開催日:2026年1月24日(土)
会場:ライトキューブ宇都宮 大会議室201
■概要
第7回講座「ビジネスデザイン」が、ライトキューブ宇都宮にて開催されました。本講座は、最終成果発表「10年後の新事業展開」を目前に控え、各チームが構想してきたアイデアを具体的なビジネスモデルへと落とし込む重要な回となりました。
これまで積み重ねてきた社会課題分析や企業理解を踏まえ、構想を「実現可能な設計図」へと昇華させることを目的に、ビジネスコンセプトの明確化やフィージビリティ(実現可能性)の検証に取り組みました。
【講義1】「ビジネスモデルとフィージビリティ」
帝京大学 地域経済学科 島 裕 教授

講義ではまず、「コンセプトとは何か」という根本的な問いからスタートしました。コンセプトとは単なるキャッチフレーズではなく、事業の核心を示すものです。誰に、どのような価値を、なぜ提供するのかを一言で言語化することが重要であり、そのためには「やらないことを決める」覚悟も必要であると示されました。
また、ビジネスを構造的に捉える視点として、
・目的(Why)
・必要な機能(How)
・具体的手段(What)
の三層で整理する方法が紹介されました。同じ目的でも複数の解決策が存在することを理解し、発想を広げながらも論理的に収束させるプロセスの重要性が強調されました。
さらに、実現可能性の観点から、
1.本当に解決すべきイシューか
2.顧客は対価を払ってでも欲しいと言うか
3.10年以内に事業として成立するか
という三つの問いが提示されました。理想論に留まらず、持続可能なビジネスモデルとして成立するかを冷静に検証する姿勢が求められました。
【グループワーク】

講義後のグループワークでは、各チームが自らの事業構想を再整理しました。
・ターゲット顧客の明確化
・提供価値の具体化
・収益モデルの再検討
・自社のコア技術や強みとの接続
特に「なぜ今このアイデアが存在していないのか」という問いを通じて、実現上の壁や差別化要素を洗い出す議論が行われました。
発散的なアイデア出しから、構造化と選択のフェーズへと移行する重要な時間となりました。


■まとめ
今回の第7回講義では、「ビジネスデザイン」をテーマに、これまで検討してきた社会課題や企業の強みを、具体的な事業構想へと落とし込むプロセスを学びました。アイデアを発散させる段階から一歩進み、それを実行可能なビジネスモデルへと構造化する重要性が強調されました。
講義では、ビジネスコンセプトを明確に言語化することの意義が示されました。誰に、どのような価値を、なぜ提供するのかという本質を問い直し、「やりたいこと」ではなく「選ばれる理由」を設計することが、持続可能な事業には不可欠であると確認されました。
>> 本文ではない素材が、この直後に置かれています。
(* ===== verification/LiveCandles.v ===== *)
(** * Candles from live ticks

    The class [ClosedCandleAggregator] of [packages/market_pipeline/live.py], and that the
    candle it closes sums up exactly the ticks it accepted for that candle. *)

From S2P Require Import Prelude Datetime Dec DecVal PyFloat Json Domain DerivJson IqValues Market Candles CandleProps MarketHealth DerivPump.

Inductive LiveAggregationStatus : Type := LA_ACCUMULATED | LA_CLOSED | LA_DUPLICATE | LA_OUT_OF_ORDER | LA_GAPPED.

#[export] Instance LiveAggregationStatus_eq_dec : EqDecision LiveAggregationStatus.
Proof. solve_decision. Defined.

Record LiveAggregationResult : Type := mk_LiveAggregationResult {
  la_status : LiveAggregationStatus; la_candle : option ClosedCandle; la_reason_code : string
}.

Record OpenBucket : Type := mk_OpenBucket {
  ob_open_epoch : Z; ob_open_units : Z; ob_high_units : Z; ob_low_units : Z; ob_close_units : Z; ob_first_tick_epoch : Z;
  ob_last_tick_epoch : Z; ob_subscription_id : string
}.

#[export] Instance OpenBucket_eta : Eta OpenBucket := fun b =>
  mk_OpenBucket (ob_open_epoch b) (ob_open_units b) (ob_high_units b) (ob_low_units b) (ob_close_units b) (ob_first_tick_epoch b)
    (ob_last_tick_epoch b) (ob_subscription_id b).

(** What makes a tick a repetition: quotes are compared as numbers. *)
Definition tick_identity : Type := Z * dec * string.
Definition identity_eqb (a b : tick_identity) : bool :=
  let '(e1, q1, s1) := a in let '(e2, q2, s2) := b in (e1 =? e2) && dec_eqb q1 q2 && String.eqb s1 s2.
また、目的(Why)・機能(How)・手段(What)の三層で整理する視点を通じて、構想を論理的に組み立てる方法を学びました。
さらに、フィージビリティ(実現可能性)の観点から、本当に解決すべき課題なのか、顧客は対価を払うのか、10年以内に成立するのかという問いを立てることで、理想論にとどまらない事業設計の姿勢が共有されました。
グループワークでは、各チームが自らの構想を再検証し、ターゲットの明確化や収益モデルの具体化に取り組みました。発想を広げるだけでなく、選択し、磨き上げるプロセスを通じて、構想の解像度が大きく高まりました。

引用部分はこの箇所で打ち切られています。